The SHIPPER’s designation of the BROKER on any bill of lading or delivery receipt shall be for informational purposes only and shall not modify these Terms and Conditions. Any statement made by the carrier shall not bind the BROKER in any way.
Upon the SHIPPER’s request, the BROKER shall provide copies of the carrier’s delivery receipts and bills of lading when the SHIPPER has instructed the carrier to retain copies of such documentation or have such documentation executed by the consignee.
The terms and conditions of any shipping documentation used by the SHIPPER and/or the carrier selected by the BROKER shall not supplement, alter, or modify these Terms and Conditions. In the event of a conflict, these Terms and Conditions shall prevail.
8. INDEMNIFICATION
To the fullest extent permitted by law, the SHIPPER agrees to indemnify, defend, and hold harmless the BROKER, its partners and affiliates, and all of its officers, directors, attorneys, agents, insurers, and employees from and against any and all claims, demands, actions, liabilities, judgments, losses, damages, expenses, costs, penalties, and fines, including third-party contribution claims, attorneys’ fees for injuries or alleged injuries of any kind to any person, including death and/or damage or alleged damage of any kind to any property arising out of the SHIPPER’s negligent acts or omissions, related to the delivery of hazardous materials, or improper or defective packaging, loading, or latent defects in the goods delivered for transportation.
In addition to their agreements set forth above, the BROKER and the SHIPPER shall mutually indemnify and save each other, their subsidiaries, and their respective officers, directors, and employees harmless from and against all liabilities, obligations, losses, damages, penalties, claims, actions, demands, costs, charges, and expenses, including, without limitation, reasonable attorneys’ fees and expenses which may be imposed upon or incurred by or asserted against such party by reason of any failure by the indemnifying party to perform its obligations hereunder or by reason of any misrepresentation by such party.
9. TERM
These Terms and Conditions shall be effective upon execution and shall continue in effect until terminated by either Party giving at least thirty (30) days written notice to the other Party of its intent to terminate. These Terms and Conditions shall apply to all transportation services arranged by the BROKER for the SHIPPER.
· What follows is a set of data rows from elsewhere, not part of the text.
(** X24.  The way to a saved lyric file: for a track that is not skipped,
    with an artist and a title, when the first global call returns a true
    link, the second a non-empty text for it, and the file opens and the
    write goes through, [process_mp3_file] returns [True], the lyric file
    holds that text, and the last line printed names the file. *)
Theorem process_mp3_file_saves (env : Env) (G : Globals)
    (f : option pystr → option pystr → bool → M PyVal)
    (g : PyVal → bool → M PyVal)
    (mp3_path lrc_path : pystr) (skip debug : bool)
    (artist title : option pystr) (link : PyVal) (s : pystr)
    (w w1 w2 w3 : World) :
  Path.with_suffix mp3_path (lit ".lrc") = Some lrc_path →
  skip = false ∨ fs w !! lrc_path = None →
  get_lyrics_link G = Some f →
  get_lrc_content G = Some g →
  get_mp3_metadata env mp3_path
    (mkWorld (fs w) (trace w ++ [EvPrint (MsgProcessing (Path.name mp3_path))]))
    = (Ok (artist, title), w1) →
  no_metadata artist title = false →
  f artist title debug
    (mkWorld (fs w1) (trace w1 ++ [EvPrint (MsgArtist (default [] artist));
                                    EvPrint (MsgTitle (default [] title));
                                    EvPrint MsgSearching]))
    = (Ok link, w2) →
  truthy link = true →
  g link debug
    (mkWorld (fs w2) (trace w2 ++ [EvPrint (MsgFoundLink link);
                                    EvPrint MsgDownloading]))
    = (Ok (PyStr s), w3) →
  s ≠ [] →
  io_open env lrc_path = None →
  io_write env lrc_path s = None →
  process_mp3_file env G mp3_path skip debug w =
    (Ok true,
     mkWorld (<[lrc_path := s]> (fs w3))
             (trace w3 ++ [EvPrint (MsgSaved (Path.name lrc_path))])).
Proof.
  intros Hlrc Hskip Hf Hg Hmeta Hok Hlink Hl Hcontent Hs Ho Hw.
  unfold process_mp3_file, save_lrc_file, try_except, open_w, write_close.
  munfold. rewrite Hlrc, Hf, Hg. simpl.
  assert (skip && bool_decide (is_Some (fs w !! lrc_path)) = false) as Hex.
  { destruct Hskip as [->|Hnone]; [done|]. rewrite Hnone.
    rewrite bool_decide_eq_false_2; [by destruct skip|]. by intros [? ?]. }
  destruct skip; simpl in *.
  - rewrite Hex. simpl. rewrite Hmeta, Hok. simpl.
    rewrite <- !app_assoc. simpl. rewrite Hlink. simpl. rewrite Hl. simpl.
    rewrite <- !app_assoc. simpl. rewrite Hcontent. simpl.
    rewrite (bool_decide_eq_false_2 _ Hs). simpl. rewrite Ho, Hw. simpl.
    by rewrite insert_insert_eq.
  - rewrite Hmeta, Hok. simpl.
    rewrite <- !app_assoc. simpl. rewrite Hlink. simpl. rewrite Hl. simpl.
    rewrite <- !app_assoc. simpl. rewrite Hcontent. simpl.
    rewrite (bool_decide_eq_false_2 _ Hs). simpl. rewrite Ho, Hw. simpl.
    by rewrite insert_insert_eq.
Qed.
The SHIPPER’s booking of any shipment and the BROKER’s acceptance of such booking shall bind the parties to these Terms and Conditions.
10. GOVERNING LAW AND VENUE
These Terms and Conditions shall be governed by, and construed in accordance with, the laws of the State of Missouri. Any and all disputes arising out of or related to these Terms and Conditions shall be brought in any state or federal court sitting in the State of Missouri.
11. SEVERABILITY
If any provision of these Terms and Conditions is held to be invalid or unenforceable, all other provisions shall nevertheless continue in full force and effect.
12. ENTIRE AGREEMENT
These Terms and Conditions, together with any rate confirmations or quotations issued hereunder, constitute the entire agreement between the parties with respect to the subject matter hereof and supersede all prior and contemporaneous understandings and agreements, whether written or oral, between the parties with respect to such subject matter.
No amendment or modification of these Terms and Conditions shall be binding unless executed in writing by both parties.